What to work on -
Nothing outside the range below should be printed. Output exactly the lines from the line with "Local Ltac no_send" to the line with "intros Hi. destruct e; simpl; try done.", both included.

Collected data

(* ===== verification/SignIn.v ===== *)
(** * SignIn: the sign-in and registration page as a state machine

    Models [src/solo-leveling/src/app/page.tsx] around the decisions of
    [Client] ([onSubmit], [after_register], [after_signin],
    [toggleMode]): the form state with [loading], the request in
    flight, the events (typing in the three inputs, submitting,
    the two kinds of answers, the toggle button, the session arriving)
    and [render].  The browser's part is explicit: a [required] input
    that is empty blocks the submission, and so does the disabled
    submit button.  The Google button is [AuthButton] of [Components]. *)

From S2P Require Import Prelude Store Register Auth Client Components.
Import Client.

Module SignInPage.

Record State := mkState {
  form : Form;
  loading : bool;
  pending : option Submit
}.

Definition initial : State := mkState (mkForm false "" "" "" "") false None.

Inductive Event :=
| TypeEmail (v : string)
| TypePassword (v : string)
| TypeConfirm (v : string)
| SubmitForm
| RegisterAnswer (r : option (Response Register.Result))
| SignInAnswer (u : option (option Auth.AuthUser))
| Toggle
| SessionArrives.

Inductive Effect := Send (q : Submit) | Navigate (path : string).

(** [setEmail], [setPassword], [setConfirmPassword]. *)
Definition setEmail (v : string) (f : Form) : Form :=
  mkForm (isRegister f) v (f_password f) (f_confirmPassword f) (f_error f).
Definition setPassword (v : string) (f : Form) : Form :=
  mkForm (isRegister f) (f_email f) v (f_confirmPassword f) (f_error f).
Definition setConfirmPassword (v : string) (f : Form) : Form :=
  mkForm (isRegister f) (f_email f) (f_password f) v (f_error f).

(** The [required] inputs on screen are filled: e-mail and password,
    and the confirmation in register mode. *)
Definition required_filled (f : Form) : bool :=
  negb (String.eqb (f_email f) "") && negb (String.eqb (f_password f) "") &&
  (negb (isRegister f) || negb (String.eqb (f_confirmPassword f) "")).

(** [onSubmit] up to the [await]: [setLoading(true)], and back to
    [false] on the early return of mismatched passwords. *)
Definition submit (s : State) : State * list Effect :=
  let '(f', q) := onSubmit (form s) in
  match q with
  | NoSend => (mkState f' false None, [])
  | _ => (mkState f' true (Some q), [Send q])
  end.

(** [onSubmit] after the [await]: the answer, the [catch], and
    [setLoading(false)]. *)
Definition onRegisterAnswer (r : option (Response Register.Result)) (s : State) : State :=
  let f := form s in
  mkState (match r with
           | Some resp => after_register f resp
           | None => mkForm (isRegister f) (f_email f) (f_password f) (f_confirmPassword f)
                       "Something went wrong"
           end) false None.

Definition onSignInAnswer (u : option (option Auth.AuthUser)) (s : State) : State :=
  let f := form s in
  mkState (match u with
           | Some res => after_signin f res
           | None => mkForm (isRegister f) (f_email f) (f_password f) (f_confirmPassword f)
                       "Something went wrong"
           end) false None.

Definition step (s : State) (e : Event) : State * list Effect :=
  match e with
  | TypeEmail v => (mkState (setEmail v (form s)) (loading s) (pending s), [])
  | TypePassword v => (mkState (setPassword v (form s)) (loading s) (pending s), [])
  | TypeConfirm v =>
      if isRegister (form s) then (mkState (setConfirmPassword v (form s)) (loading s) (pending s), [])
      else (s, [])
  | SubmitForm => if loading s || negb (required_filled (form s)) then (s, []) else submit s
  | RegisterAnswer r =>
      match pending s with Some (SendRegister _) => (onRegisterAnswer r s, []) | _ => (s, []) end
  | SignInAnswer u =>
      match pending s with Some (SendSignIn _) => (onSignInAnswer u s, []) | _ => (s, []) end
  | Toggle => (mkState (toggleMode (form s)) (loading s) (pending s), [])
  | SessionArrives => (s, [Navigate "/dashboard"])
  end.

Inductive reach : State -> Prop :=
| reach_initial : reach initial
| reach_step (s : State) (e : Event) : reach s -> reach (step s e).1.

Fixpoint run (s : State) (es : list Event) : State :=
  match es with [] => s | e :: es' => run (step s e).1 es' end.

(** [useSession()]'s status. *)
Inductive Status := Loading | Authenticated | Unauthenticated.

Inductive Screen :=
| SLoading
| SNothing
| SForm (confirmShown : bool) (err : option string) (disabled : bool) (label : string)
        (toggleLabel : string) (google : AuthButton.View).

Definition render (st : Status) (s : State) : Screen :=
  match st with
  | Loading => SLoading
  | Authenticated => SNothing
  | Unauthenticated =>
      let f := form s in
      SForm (isRegister f) (if String.eqb (f_error f) "" then None else Some (f_error f)) (loading s)
        (if loading s then "Please wait..." else if isRegister f then "Create Account" else "Sign In")
        (if isRegister f then "Already have an account? Sign in here"
         else "Don't have an account? Sign up here")
        (AuthButton.render (Some AuthButton.Google) (Some "Continue with Google") None
           AuthButton.SignedOut)
  end.

(** ** Lemmas *)

#[local] Arguments onSubmit : simpl never.

(** An effect list with no request in it. *)
Local Ltac no_send :=
  match goal with
  | H : Send _ ∈ _ |- _ =>
      simpl in H; first [by apply not_elem_of_nil in H | apply list_elem_of_singleton in H; discriminate]
  end.

(** A request is in flight exactly while [loading]. *)
Definition inv (s : State) : Prop := loading s = true <-> is_Some (pending s).

Lemma inv_idle (f : Form) : inv (mkState f false None).
Proof. split; [done | by intros []]. Qed.

Lemma submit_inv (s : State) : inv (submit s).1.
Proof.
  unfold submit. destruct (onSubmit (form s)) as [f' []]; simpl; [| |apply inv_idle];
    split; [by eexists | done | by eexists | done].
Qed.

Lemma signin_step_inv (s : State) (e : Event) : inv s -> inv (step s e).1.
Proof.
  intros Hi. destruct e; simpl; try done.
  - by destruct (isRegister (form s)).
  - destruct (loading s || _); [done | apply submit_inv].
  - destruct (pending s) as [[]|]; [apply inv_idle | done | done | done].
  - destruct (pending s) as [[]|]; [done | apply inv_idle | done | done].
Qed.

Lemma signin_reach_inv (s : State) : reach s -> inv s.
Proof. induction 1; [apply inv_idle | by apply signin_step_inv]. Qed.

Lemma signin_reach_run (s : State) (es : list Event) : reach s -> reach (run s es).
Proof. revert s. induction es as [|e es IH]; intros s Hs; [done|]. apply IH. by constructor. Qed.

(** What [onSubmit] sends: the typed e-mail and password, and in
    register mode only when the confirmation matches. *)
Definition well_formed (f : Form) (q : Submit) : Prop :=
  match q with
  | SendRegister b => b = Register.mkBody (Some (f_email f)) (Some (f_password f)) /\
                      f_password f = f_confirmPassword f
  | SendSignIn c => c = Auth.mkCred (Some (f_email f)) (Some (f_password f))
  | NoSend => False
  end.

Lemma onSubmit_sends (f : Form) : (onSubmit f).2 = NoSend \/ well_formed f (onSubmit f).2.
Proof.
  unfold onSubmit. destruct (isRegister f); [|by right].
  destruct (String.eqb_spec (f_password f) (f_confirmPassword f)); simpl; [by right | by left].
Qed.

Lemma signin_step_sends (s : State) (e : Event) (q : Submit) :
  inv s -> Send q ∈ (step s e).2 ->
  pending s = None /\ required_filled (form s) = true /\ well_formed (form s) q.
Proof.
  intros Hi Hin. destruct e as [v|v|v| |r|u| |]; simpl in Hin;
    [no_send | no_send | destruct (isRegister (form s)); no_send | | destruct (pending s) as [[]|]; no_send
    | destruct (pending s) as [[]|]; no_send | no_send | no_send].
  destruct (loading s || negb (required_filled (form s))) eqn:E; [set_solver|].
  apply orb_false_iff in E as [El Er]. apply negb_false_iff in Er.
  split; [destruct (pending s) eqn:Hp; [|done]; assert (loading s = true) by (apply Hi; by eexists); congruence|].
  split; [done|]. unfold submit in Hin. pose proof (onSubmit_sends (form s)) as Hs.
  destruct (onSubmit (form s)) as [f' q']; simpl in *.
  destruct q'; [| |set_solver]; apply list_elem_of_singleton in Hin; injection Hin as ->;
    (destruct Hs as [Hs|Hs]; [discriminate | exact Hs]).
Qed.

(** Every request the page sends leaves no other request in flight,
    carries the typed e-mail and password, both non-empty, and in
    register mode a password equal to its confirmation. *)
Lemma signin_sends_well_formed (s : State) (e : Event) (q : Submit) :
  reach s -> Send q ∈ (step s e).2 ->
  pending s = None /\ f_email (form s) <> "" /\ f_password (form s) <> "" /\ well_formed (form s) q.
Proof.
  intros Hr Hin. destruct (signin_step_sends s e q (signin_reach_inv s Hr) Hin) as (Hp & Hf & Hw).
  unfold required_filled in Hf. apply andb_true_iff in Hf as [Hf _]. apply andb_true_iff in Hf as [He Hpw].
  apply negb_true_iff, String.eqb_neq in He, Hpw. done.
Qed.

(** The registration route never answers "Missing email or password"
    to a request of the page, whatever the collection. *)
Lemma signin_register_never_missing `{Register.Bcrypt} (s : State) (e : Event) (b : Register.Body)
    (newId : string) (now : JsDate.t) (db : Db) :
  reach s -> Send (SendRegister b) ∈ (step s e).2 ->
  json (Register.POST (Some b) newId now db).1 <> JError Register.MSG_MISSING.
Proof.
  intros Hr Hin. destruct (signin_sends_well_formed s e _ Hr Hin) as (_ & He & Hp & -> & _).
  unfold Register.POST, Register.js_truthy. cbn [Register.email Register.password].
  destruct (f_email (form s)) as [|c1 s1]; [done|]. destruct (f_password (form s)) as [|c2 s2]; [done|].
  unfold Register.MSG_MISSING, Register.MSG_EMAIL, Register.MSG_PASSWORD, Register.MSG_EXISTS.
  repeat case_match; simpl; congruence.
Qed.

(** An answer acts on the form as it is when it arrives: the toggle
    button stays enabled while a request is in flight, so a
    registration accepted after the user switched to the login form
    and typed another e-mail clears what was typed, and a refused
    sign-in shows "Invalid email or password" on the registration
    form. *)
Lemma stale_answers_after_toggle :
  let typed := run initial [Toggle; TypeEmail "ann@x.io"; TypePassword "secret1";
                            TypeConfirm "secret1"; SubmitForm; Toggle; TypeEmail "bob@x.io"] in
  f_email (form typed) = "bob@x.io" /\ is_Some (pending typed) /\
  form (run typed [RegisterAnswer (Some (mkResponse 201 (JSuccess (Register.mkResult Register.MSG_CREATED "u1"))))])
    = mkForm false "" "" "" "" /\
  let signing := run initial [TypeEmail "ann@x.io"; TypePassword "wrong"; SubmitForm; Toggle] in
  isRegister (form (run signing [SignInAnswer (Some None)])) = true /\
  f_error (form (run signing [SignInAnswer (Some None)])) = "Invalid email or password".
Proof. vm_compute. repeat split; by eexists. Qed.

End SignInPage.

Task answer -
Local Ltac no_send :=
  match goal with
  | H : Send _ ∈ _ |- _ =>
      simpl in H; first [by apply not_elem_of_nil in H | apply list_elem_of_singleton in H; discriminate]
  end.

(** A request is in flight exactly while [loading]. *)
Definition inv (s : State) : Prop := loading s = true <-> is_Some (pending s).

Lemma inv_idle (f : Form) : inv (mkState f false None).
Proof. split; [done | by intros []]. Qed.

Lemma submit_inv (s : State) : inv (submit s).1.
Proof.
  unfold submit. destruct (onSubmit (form s)) as [f' []]; simpl; [| |apply inv_idle];
    split; [by eexists | done | by eexists | done].
Qed.

Lemma signin_step_inv (s : State) (e : Event) : inv s -> inv (step s e).1.
Proof.
  intros Hi. destruct e; simpl; try done.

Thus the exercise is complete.